→ Task details
Range to output from the entries below: the line containing "- unfold count_outstanding. f_equal." through the line containing "induction s1 as [|a s1 IH]; [done|].". Set it down exactly, ends included, nothing else.

→ The records
(** X18: a status that was recorded is read back.  After a successful
    [update_task_status] for a task with a non-negative ensemble member, the
    cell of that year and member holds the task it held, with the reported
    status; every other cell and the bounds of the schedule are as they
    were. *)
Theorem update_task_status_then_read_back s task s' :
  update_task_status s task = Return s' ->
  0 <= ensemble_member task ->
  (exists t, task_at s (year task, ensemble_member task) = Return t /\
     task_at s' (year task, ensemble_member task) =
       Return (mkTask (year t) (ensemble_member t) (_task t) (_status task))) /\
  (forall c, 0 <= c.2 -> c <> (year task, ensemble_member task) ->
     task_at s' c = task_at s c) /\
  cells s' = cells s.
Proof.
  intros (tasks & i & target & Hy & Hi & Ht & _ & ->)%update_task_status_inv
         Hem.
  split_and!.
  - exists target. split.
    + unfold task_at, dict_item, list_item. simpl. rewrite Hy. simpl.
      rewrite Hi. simpl. by rewrite Ht.
    + rewrite (task_at_updated s (year task, ensemble_member task))
        by done. by rewrite decide_True.
  - intros c Hc Hne.
    rewrite (task_at_updated s (year task, ensemble_member task)) by done.
    by rewrite decide_False.
  - done.
Qed.

(** X19: a negative ensemble member addresses the list of its year from the
    end, as Python lists do: for a member between minus the length of the
    list and -1, [update_task_status] does what it does for that member plus
    the length. *)
Theorem update_task_status_negative_member s task tasks :
  od_get (year task) (_schedule s) = Some tasks ->
  - Z.of_nat (length tasks) <= ensemble_member task < 0 ->
  update_task_status s task =
    update_task_status s
      (mkTask (year task) (Z.of_nat (length tasks) + ensemble_member task)
              (_task task) (_status task)).
Proof.
  intros Hy Hem. unfold update_task_status, dict_item, list_item. simpl.
  rewrite Hy. simpl.
  assert (position tasks (ensemble_member task) =
          position tasks (Z.of_nat (length tasks) + ensemble_member task))
    as <-; [|done].
  unfold position. rewrite (decide_False (P := 0 <= ensemble_member task < _))
    by lia.
  rewrite (decide_True (P := - _ <= ensemble_member task < 0)) by lia.
  by rewrite (decide_True (P := 0 <= _ + ensemble_member task < _)) by lia.
Qed.

Lemma first_outstanding_found s (cs : list (Z * Z)) t :
  first_outstanding s cs = Return (Some t) ->
  exists c, c ∈ cs /\ task_at s c = Return t /\
    _status t = "outstanding"%string.
Proof.
  induction cs as [|c cs IH]; simpl; [done|].
  destruct (task_at s c) as [t0|] eqn:Ht0; simpl; [|done].
  destruct (decide (_status t0 = "outstanding"%string)) as [Hs|Hs].
  - intros [= <-]. exists c. split_and!; [left|done..].
  - intros (c' & Hin & Hc')%IH. exists c'. split; [by right | done].
Qed.

Lemma task_at_inv s c t :
  task_at s c = Return t -> 0 <= c.2 ->
  exists tasks,
    od_get c.1 (_schedule s) = Some tasks /\
    position tasks c.2 = Some (Z.to_nat c.2) /\
    tasks !! Z.to_nat c.2 = Some t.
Proof.
  unfold task_at, dict_item, list_item. intros Ht Hc.
  destruct (od_get c.1 (_schedule s)) as [tasks|]; simpl in Ht; [|done].
  exists tasks. split; [done|]. rewrite position_nonneg in * by done.
  case_decide; simpl in Ht; [|done].
  split; [done|]. by destruct (tasks !! Z.to_nat c.2); simplify_eq.
Qed.

Lemma filter_agree {A} (P Q : A -> Prop) `{!forall x, Decision (P x)}
    `{!forall x, Decision (Q x)} (l : list A) :
  (forall x, x ∈ l -> P x <-> Q x) -> filter P l = filter Q l.
Proof.
  induction l as [|x l IH]; intros Hpq; [done|].
  rewrite !filter_cons. rewrite IH by (intros x' ?; apply Hpq; by right).
  destruct (decide (P x)) as [Hp|Hp], (decide (Q x)) as [Hq|Hq]; try done.
  - destruct Hq. by apply (Hpq x); [left|].
  - destruct Hp. by apply (Hpq x); [left|].
Qed.

(* one element fewer passes the filter when it alone stops passing *)
Lemma filter_length_drop {A} (P Q : A -> Prop) `{!forall x, Decision (P x)}
    `{!forall x, Decision (Q x)} (l : list A) (x0 : A) :
  NoDup l -> x0 ∈ l -> P x0 -> ~ Q x0 ->
  (forall x, x ∈ l -> x <> x0 -> P x <-> Q x) ->
  length (filter P l) = S (length (filter Q l)).
Proof.
  induction 1 as [|x l Hx Hnd IH]; intros Hin Hp Hq Hpq;
    [by apply elem_of_nil in Hin|].
  rewrite !filter_cons. apply elem_of_cons in Hin as [<-|Hin].
  - rewrite decide_True, decide_False by done. simpl. f_equal. f_equal.
    apply filter_agree. intros x' Hx'. apply Hpq; [by right|]. by intros ->.
  - assert (x <> x0) as Hne by (by intros ->).
    assert (length (filter P l) = S (length (filter Q l))) as IH'.
    { apply IH; [done..|]. intros x' ? ?. apply Hpq; [by right | done]. }
    destruct (decide (P x)) as [Hpx|Hpx], (decide (Q x)) as [Hqx|Hqx];
      simpl; rewrite ?IH'; try done.
    + destruct Hqx. by apply (Hpq x); [left| |].
    + destruct Hpx. by apply (Hpq x); [left| |].
Qed.

(** X20: a task handed out and reported back is not handed out again.  In a
    schedule whose cells hold the tasks of their year and member, recording
    for the next outstanding task any status other than 'outstanding'
    succeeds, keeps the schedule in that shape, leaves one outstanding task
    fewer, and lets the next hand-out come from another cell. *)
Theorem reported_task_is_not_handed_out_again s t (st : string) :
  well_formed s ->
  get_next_outstanding s = Return (Some t) ->
  st ∈ STATUSES.*1 -> st <> "outstanding"%string ->
  exists s',
    update_task_status s (mkTask (year t) (ensemble_member t) (_task t) st) =
      Return s' /\
    well_formed s' /\
    count_outstanding s = S (count_outstanding s') /\
    forall t2, get_next_outstanding s' = Return (Some t2) ->
      (year t2, ensemble_member t2) <> (year t, ensemble_member t).
Proof.
  intros Hwf (c0 & Hc0 & Ht & Hout)%first_outstanding_found Hst Hne.
  destruct (Hwf c0 Hc0) as (t' & Ht' & Hy & Hem). rewrite Ht in Ht'.
  injection Ht' as <-.
  apply elem_of_cells in Hc0 as Hbounds. destruct Hbounds as [_ [H0 _]].
  destruct (task_at_inv s c0 t Ht H0) as (tasks & Htasks & Hpos & Hlook).
  set (task := mkTask (year t) (ensemble_member t) (_task t) st).
  destruct (update_task_status_Return s task tasks (Z.to_nat c0.2))
    as (target & Htarget & Hup); simpl; rewrite ?Hy, ?Hem; [done..|].
  rewrite Hlook in Htarget. injection Htarget as <-. simpl in Hup.
  eexists. split; [exact Hup|].
  set (s' := mkSchedule _ _ _ _) in *.
  assert (forall c, c ∈ cells s ->
            task_at s' c = if decide (c = c0) then Return task
                           else task_at s c) as Hat.
  { intros c [_ [Hc _]]%elem_of_cells. unfold s', task. rewrite Hy.
    by rewrite (task_at_updated s c0). }
  assert (cells s' = cells s) as Hcells by done.
  split_and!.
  - intros c Hc. rewrite Hcells in Hc. rewrite (Hat c Hc).
    destruct (decide (c = c0)) as [->|]; [by exists task | by apply Hwf].
  - unfold count_outstanding. rewrite Hcells.
    apply (filter_length_drop _ _ _ c0); [apply NoDup_cells|done| | |].
    + by exists t.
    + intros (t2 & Ht2 & Hs2). rewrite (Hat c0 Hc0), decide_True in Ht2 by done.
      injection Ht2 as <-. done.
    + intros c Hc Hcne. unfold is_outstanding.
      by rewrite (Hat c Hc), decide_False.
  - intros t2 (c2 & Hc2 & Ht2 & Hs2)%first_outstanding_found.
    rewrite Hcells in Hc2. rewrite (Hat c2 Hc2) in Ht2.
    destruct (decide (c2 = c0)) as [->|Hc2ne].
    + injection Ht2 as <-. done.
    + destruct (Hwf c2 Hc2) as (t2' & Ht2' & Hy2 & Hem2).
      rewrite Ht2 in Ht2'. injection Ht2' as <-.
      rewrite Hy2, Hem2, ?Hy, ?Hem. intros Heq. apply Hc2ne.
      destruct c2, c0. simpl in *. congruence.
Qed.

Lemma filter_all {A} (l : list A) : filter (fun _ => True) l = l.
Proof. induction l as [|x l IH]; [done|]. by rewrite filter_cons_True, IH. Qed.

(* a fresh schedule is in shape, with every task outstanding *)
Lemma fresh_schedule_well_formed (a b n : Z) s :
  PyroTaskSchedule_init a b n = Return s ->
  well_formed s /\ count_outstanding s = length (cells s).
Proof.
  unfold PyroTaskSchedule_init.
  rewrite schedule_from; [|apply NoDup_seqZ|by intros y _ ?%elem_of_nil].
  intros [= <-].
  assert (forall c, c ∈ cells (mkSchedule a b n
              ((fun y => (y, fresh_task y <$> range 0 n)) <$> range a (b + 1))) ->
            task_at (mkSchedule a b n
              ((fun y => (y, fresh_task y <$> range 0 n)) <$> range a (b + 1))) c
            = Return (fresh_task c.1 c.2)) as Hat.
  { intros c [Hy Hem]%elem_of_cells. by apply fresh_task_at. }
  split.
  - intros c Hc. exists (fresh_task c.1 c.2). by rewrite (Hat c Hc).
  - unfold count_outstanding. f_equal.
    rewrite (filter_agree _ (fun _ => True)); [|].
    + apply filter_all.
    + intros c Hc. split; [done|]. intros _. exists (fresh_task c.1 c.2).
      by rewrite (Hat c Hc).
Qed.

Lemma string_app_cons (a : Ascii.ascii) (x y : string) :
  String a x +:+ y = String a (x +:+ y).
Proof. reflexivity. Qed.

Lemma string_app_nil_l (y : string) : ""%string +:+ y = y.
Proof. reflexivity. Qed.

Lemma string_app_nil_r (x : string) : x +:+ "" = x.
Proof.
  induction x as [|a x IH]; [done|]. by rewrite string_app_cons, IH.
Qed.

Lemma string_app_assoc (x y z : string) : (x +:+ y) +:+ z = x +:+ y +:+ z.
Proof.
  induction x as [|a x IH]; [done|]. by rewrite !string_app_cons, IH.
Qed.

Lemma string_length_app (s1 s2 : string) :
  String.length (s1 +:+ s2) = (String.length s1 + String.length s2)%nat.
Proof.
  induction s1 as [|a s1 IH]; [done|].
  rewrite string_app_cons. simpl. by rewrite IH.
Qed.

Lemma string_concat_cons (x : string) (l : list string) :
  String.concat "" (x :: l) = x +:+ String.concat "" l.
Proof.
  destruct l as [|x' l]; [|done]. simpl. by rewrite string_app_nil_r.
Qed.

Lemma string_concat_app (l1 l2 : list string) :
  String.concat "" (l1 ++ l2) = String.concat "" l1 +:+ String.concat "" l2.
Proof.
  induction l1 as [|x l1 IH]; [done|].
  rewrite <- app_comm_cons, !string_concat_cons, IH.
  by rewrite string_app_assoc.
Qed.

Lemma status_symbol_length (status c : string) :
  status_symbol status = Return c -> String.length c = 1%nat.
Proof.
  unfold status_symbol, STATUSES. simpl.
  repeat (case_decide; [by intros [= <-]|]). done.
Qed.

(* the loop of [get_progress_for_year] appends one symbol per task *)
Lemma progress_symbols (tasks : list PyroTask) (acc p : list string) :
  loop (fun progress task => sym ← status_symbol (_status task);
                             mret (progress ++ [sym])) tasks acc = Return p ->
  exists syms,
    p = acc ++ syms /\
    Forall2 (fun t sym => status_symbol (_status t) = Return sym) tasks syms.
Proof.
  revert acc. induction tasks as [|t tasks IH]; intros acc; simpl.
  - intros [= <-]. exists []. by rewrite app_nil_r.
  - destruct (status_symbol (_status t)) as [sym|] eqn:Hc; simpl; [|done].
    intros (syms & -> & Hall)%IH. exists (sym :: syms).
    split; [by rewrite <- (assoc_L (++))|]. by constructor.
Qed.

Lemma symbols_length (tasks : list PyroTask) (syms : list string) :
  Forall2 (fun t sym => status_symbol (_status t) = Return sym) tasks syms ->
  String.length (String.concat "" syms) = length tasks.
Proof.
  induction 1 as [|t sym tasks syms Hc _ IH]; [done|].
  rewrite string_concat_cons, string_length_app, IH.
  by rewrite (status_symbol_length _ _ Hc).
Qed.

(** X21: the progress line of a year shows one symbol per task of that year,
    in order of ensemble member, each the STATUSES symbol of the task's
    status, after the label of the year when it is asked for; its length
    without the label is the number of tasks. *)
Theorem progress_line_has_one_symbol_per_task s y (include_year : bool)
    (p : string) :
  get_progress_for_year s y include_year = Return p ->
  exists tasks syms,
    od_get y (_schedule s) = Some tasks /\
    Forall2 (fun t sym => status_symbol (_status t) = Return sym) tasks syms /\
    p = (if include_year then year_label y else ""%string)
          +:+ String.concat "" syms /\
    String.length (String.concat "" syms) = length tasks.
Proof.
  unfold get_progress_for_year, dict_item.
  destruct (od_get y (_schedule s)) as [tasks|]; simpl; [|done].
  destruct (loop _ tasks _) as [progress|] eqn:Hloop; simpl; [|done].
  intros [= <-]. apply progress_symbols in Hloop as (syms & -> & Hsyms).
  exists tasks, syms. split_and!; [done..| |by apply symbols_length].
  rewrite string_concat_app. by destruct include_year.
Qed.

(* the loop of [get_progress] appends a line and a newline per year *)
Lemma progress_lines s (include_year : bool) (ys : list Z)
    (acc p : list string) :
  loop (fun progress y => line ← get_progress_for_year s y include_year;
                          mret (progress ++ [line; newline])) ys acc =
    Return p ->
  exists lines,
    Forall2 (fun y line => get_progress_for_year s y include_year = Return line)
            ys lines /\
    p = acc ++ (lines ≫= fun line => [line; newline]).
Proof.
  revert acc. induction ys as [|y ys IH]; intros acc; simpl.
  - intros [= <-]. exists []. by rewrite app_nil_r.
  - destruct (get_progress_for_year s y include_year) as [line|] eqn:Hline;
      simpl; [|done].
    intros (lines & Hall & ->)%IH. exists (line :: lines).
    split; [by constructor|]. csimpl. by rewrite <- (assoc_L (++)).
Qed.

Lemma string_concat_lines (lines : list string) :
  String.concat "" (lines ≫= fun line => [line; newline]) =
  String.concat "" ((fun line => line +:+ newline) <$> lines).
Proof.
  induction lines as [|line lines IH]; [done|].
  rewrite bind_cons, fmap_cons, <- !app_comm_cons, app_nil_l.
  rewrite !string_concat_cons, IH. by rewrite string_app_assoc.
Qed.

→ Response box
  - unfold count_outstanding. f_equal.
    rewrite (filter_agree _ (fun _ => True)); [|].
    + apply filter_all.
    + intros c Hc. split; [done|]. intros _. exists (fresh_task c.1 c.2).
      by rewrite (Hat c Hc).
Qed.

Lemma string_app_cons (a : Ascii.ascii) (x y : string) :
  String a x +:+ y = String a (x +:+ y).
Proof. reflexivity. Qed.

Lemma string_app_nil_l (y : string) : ""%string +:+ y = y.
Proof. reflexivity. Qed.

Lemma string_app_nil_r (x : string) : x +:+ "" = x.
Proof.
  induction x as [|a x IH]; [done|]. by rewrite string_app_cons, IH.
Qed.

Lemma string_app_assoc (x y z : string) : (x +:+ y) +:+ z = x +:+ y +:+ z.
Proof.
  induction x as [|a x IH]; [done|]. by rewrite !string_app_cons, IH.
Qed.

Lemma string_length_app (s1 s2 : string) :
  String.length (s1 +:+ s2) = (String.length s1 + String.length s2)%nat.
Proof.
  induction s1 as [|a s1 IH]; [done|].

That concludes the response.